### ABOUT THIS EXERCISE
Print nothing except the lines of the listing below from the line with "destruct Ho' as" to the line with "match e with", each exactly as written, both ends included.

### ENTRIES PROVIDED
%%
(** *** The listener and the threads *)

(** The sessions after an event of the listener. *)
Lemma sessions_created n e y' id rhost hb :
  net_inv n → objects_after (net_sys n) e (created_of (effects (net_sys n) e)) y' →
  (∀ o est i, e ≠ sv_destroy o est i) →
  ∃ sessions, foldr (λ o m, sessions ← m;
      create_session srv_timeout session_cfg req0 res0 id rhost hb (wld y') sessions o)
      (Some (net_sessions n)) (created_of (effects (net_sys n) e)) = Some sessions ∧
    (∀ o, is_Some (alive (wld y') !! o) ↔ is_Some (sessions !! o)) ∧
    (∀ o t, sessions !! o = Some t → net_sessions n !! o = Some t ∨
       o = fresh_session (wld (net_sys n)) ∧ has_history t ∧ m_queue (ses t) = []) ∧
    (∀ p, queue_refs p sessions = queue_refs p (net_sessions n)) ∧
    net_sessions n ⊆ sessions ∧
    (fresh_session (wld (net_sys n)) ≤ fresh_session (wld y'))%nat.
Proof.
  intros Hi Ho Hd. set (fresh := fresh_session (wld (net_sys n))) in *.
  assert (objects_after (net_sys n) (sv_thread 0) (created_of (effects (net_sys n) e)) y') as Ho'
    by (destruct e; try exact Ho; by destruct (Hd _ _ _ eq_refl)).
  destruct Ho' as [(-> & Ha & Hf)|(-> & Hf & st & Ha)]; fold fresh in Hf |- *.
  - exists (net_sessions n). split; [done|]. rewrite Ha, Hf. split; [apply Hi|]. split; [by left|].
    by split_and!.
  - assert (net_sessions n !! fresh = None) as Hn.
    { apply eq_None_not_Some. rewrite <-(n_alive _ Hi). intros [st' Hs].
      apply (v_manager _ _ (n_server _ Hi)) in Hs. unfold fresh in Hs. lia. }
    destruct (history_new (bool_decide (st = ssl_stream)) id rhost hb) as (t & Et & Ht & Hs & Hq).
    exists (<[fresh := t]> (net_sessions n)). simpl. unfold create_session.
    fold fresh in Ha. rewrite Ha, lookup_insert_eq. simpl. rewrite Et. simpl.
    split; [done|]. split.
    { intros o. rewrite !lookup_insert_is_Some, (n_alive _ Hi). done. }
    split.
    { intros o t'. rewrite lookup_insert_Some. intros [[<- <-]|[_ ?]]; [by right|by left]. }
    split; [intros; by apply queue_refs_new|]. split; [by apply insert_subseteq|rewrite Hf; lia].
Qed.

Abbreviation serve_event := (serve_event srv_timeout server_cfg session_cfg req0 res0
  has_on_listen has_ssl_ctx is_open).

Lemma net_serve n e id rhost hb :
  net_inv n → server_enabled T (net_sys n) e = true →
  match e with sv_accept _ _ _ _ | sv_detect _ _ | sv_broadcast _ _ _ _ | sv_thread _ => True | _ => False end →
  ∃ n', serve_event n e id rhost hb = Some n' ∧ net_inv n' ∧ server_runs (net_sys n) [e] (net_sys n').
Proof.
  intros Hi He Hkind.
  destruct (serve_one _ e (n_server _ Hi) He) as (y' & E & Hrun & Hi' & [Crefs Cdata Cobj Cknown Cposts]).
  simpl in E. destruct (handle_server (net_sys n) e) as [y1|] eqn:Eh; [|done]. injection E as ->.
  destruct (sessions_created n e y' id rhost hb Hi Cobj) as (sessions & Es & Ha & Hnew & Hq & Hsub & Hf).
  { by intros o est i ->. }
  unfold ServerNet.serve_event. rewrite Eh. cbn [mbind option_bind]. rewrite Es. cbn [mbind option_bind].
  eexists. split; [done|]. split; [|done].
  set (posts := posts_of (effects (net_sys n) e)) in *.
  assert (∀ o, known o y' ∨ o ∈ (net_posts n ++ posts).*1 → known o (net_sys n) ∨ o ∈ (net_posts n).*1) as Hk.
  { intros o [Ho|Ho].
    - destruct (Cknown o Ho) as [?|[i ->]]; [by left|done].
    - rewrite fmap_app in Ho. apply elem_of_app in Ho as [?|([o' p'] & -> & Hp)%list_elem_of_fmap]; [by right|].
      left. by apply Cposts in Hp as [? _]. }
  assert (∀ p, refs p (wld y') = held p (mk_server_net y' sessions (net_posts n ++ posts))) as Hrefs.
  { intros p. specialize (Crefs p). rewrite (n_refs _ Hi p) in Crefs. unfold held, post_refs in *. simpl in *.
    rewrite fmap_app, times_app, Hq. assert (gone p e = 0%nat) as Hg by (by destruct e). lia. }
  split; simpl; try done.
  - intros o t Ho. destruct (Hnew _ _ Ho) as [?|(_ & ? & _)]; [by eapply n_history|done].
  - intros p x Hp. destruct (Cdata _ _ Hp) as [(x0 & Hx0 & ->)|[_ ?]]; [by eapply n_shared|done].
  - intros o Ho%Hk. destruct (n_known _ Hi o Ho) as [Hlt Hest]. split; [lia|]. intros t Ht.
    destruct (Hnew _ _ Ht) as [?|(-> & _)]; [by apply Hest|lia].
  - intros o. rewrite fmap_app. intros [Ho|([o' p'] & -> & Hp)%list_elem_of_fmap]%elem_of_app.
    + destruct (n_posts _ Hi o Ho) as [t Ht]. exists t. by eapply lookup_weaken.
    + apply Cposts in Hp as [_ Hal]. apply (n_alive _ Hi) in Hal as [t Ht]. exists t. by eapply lookup_weaken.
  - intros o t d p Ho Hd Hp. destruct (Hnew _ _ Ho) as [Ho'|(_ & _ & Hnil)];
      [|rewrite Hnil in Hd; by apply not_elem_of_nil in Hd].
    apply (held_data (wld (net_sys n))); [|by apply Cdata|by eapply n_data].
    rewrite Hrefs. unfold held. simpl. pose proof (queue_held p d t o sessions Ho Hd Hp). lia.
Qed.

(** *** The sessions *)

(** What remains of the invariant when a session took a step and the server
    followed. *)
Lemma net_session_inv n y' o t t' posts :
  net_inv n → net_sessions n !! o = Some t → has_history t' → server_inv T y' →
  (∀ o', is_Some (alive (wld y') !! o') ↔ is_Some (alive (wld (net_sys n)) !! o')) →
  (fresh_session (wld (net_sys n)) ≤ fresh_session (wld y'))%nat →
  (∀ p, refs p (wld y') = held p (mk_server_net y' (<[o := t']> (net_sessions n)) posts)) →
  (∀ p x', pushes (wld y') !! p = Some x' →
     ∃ x, pushes (wld (net_sys n)) !! p = Some x ∧ push_data x' = push_data x) →
  (m_established (ses t) = true → m_established (ses t') = true) →
  (∀ o', known o' y' → known o' (net_sys n) ∨ o' = o ∧ m_established (ses t') = true) →
  (∀ o', o' ∈ posts.*1 → o' ∈ (net_posts n).*1) →
  (∀ d p, d ∈ m_queue (ses t') → push_shared d = Some p →
     ∃ x, pushes (wld (net_sys n)) !! p = Some x ∧ push_data x = d) →
  net_inv (mk_server_net y' (<[o := t']> (net_sessions n)) posts).
Proof.
  intros Hi Ho Ht' Hi' Ha Hf Hr Hd Hest Hk Hp Hdata. split; simpl; try done.
  - intros o'. rewrite Ha, (n_alive _ Hi), lookup_insert_is_Some.
    destruct (decide (o = o')) as [<-|]; [split; eauto|naive_solver].
  - intros o' t1. rewrite lookup_insert_Some. intros [[<- <-]|[_ ?]]; [done|by eapply n_history].
  - intros p x' Hx. destruct (Hd _ _ Hx) as (x & Hx0 & ->). by eapply n_shared.
  - intros o' Hko.
    assert ((o' < fresh_session (wld (net_sys n)))%nat ∧ (o' = o → m_established (ses t') = true) ∧
      (∀ t1, o' ≠ o → net_sessions n !! o' = Some t1 → m_established (ses t1) = true)) as (H1 & H2 & H3).
    { assert (known o' (net_sys n) ∨ o' ∈ (net_posts n).*1 ∨ o' = o ∧ m_established (ses t') = true)
        as [Hkn|[Hkn|[-> He]]].
      { destruct Hko as [[?|?]%Hk|?%Hp]; auto. }
      1,2: destruct (n_known _ Hi o') as [Hlt He]; [auto|];
        split; [done|]; split; [|by intros t1 _; apply He]; intros ->; by apply Hest, He.
      split; [|by split]. assert (is_Some (net_sessions n !! o)) as Hs%(n_alive _ Hi) by eauto.
      destruct Hs as [st Hs]. by eapply (v_manager _ _ (n_server _ Hi)). }
    split; [lia|]. intros t1. rewrite lookup_insert_Some. intros [[<- <-]|[Hne ?]]; auto.
  - intros o' Hin%Hp%(n_posts _ Hi). rewrite lookup_insert_is_Some. destruct (decide (o = o')); auto.
  - intros o' t1 d p Hl Hin Hs. apply (held_data (wld (net_sys n))).
    + rewrite Hr. unfold held. simpl.
      pose proof (queue_held p d t1 o' (<[o := t']> (net_sessions n)) Hl Hin Hs). lia.
    + intros x' Hx. left. by apply Hd.
    + apply lookup_insert_Some in Hl as [[<- <-]|[_ Hl]]; [by apply Hdata|by eapply n_data].
Qed.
%%
### ANSWER TO THIS PROBLEM
  destruct Ho' as [(-> & Ha & Hf)|(-> & Hf & st & Ha)]; fold fresh in Hf |- *.
  - exists (net_sessions n). split; [done|]. rewrite Ha, Hf. split; [apply Hi|]. split; [by left|].
    by split_and!.
  - assert (net_sessions n !! fresh = None) as Hn.
    { apply eq_None_not_Some. rewrite <-(n_alive _ Hi). intros [st' Hs].
      apply (v_manager _ _ (n_server _ Hi)) in Hs. unfold fresh in Hs. lia. }
    destruct (history_new (bool_decide (st = ssl_stream)) id rhost hb) as (t & Et & Ht & Hs & Hq).
    exists (<[fresh := t]> (net_sessions n)). simpl. unfold create_session.
    fold fresh in Ha. rewrite Ha, lookup_insert_eq. simpl. rewrite Et. simpl.
    split; [done|]. split.
    { intros o. rewrite !lookup_insert_is_Some, (n_alive _ Hi). done. }
    split.
    { intros o t'. rewrite lookup_insert_Some. intros [[<- <-]|[_ ?]]; [by right|by left]. }
    split; [intros; by apply queue_refs_new|]. split; [by apply insert_subseteq|rewrite Hf; lia].
Qed.

Abbreviation serve_event := (serve_event srv_timeout server_cfg session_cfg req0 res0
  has_on_listen has_ssl_ctx is_open).

Lemma net_serve n e id rhost hb :
  net_inv n → server_enabled T (net_sys n) e = true →
  match e with sv_accept _ _ _ _ | sv_detect _ _ | sv_broadcast _ _ _ _ | sv_thread _ => True | _ => False end →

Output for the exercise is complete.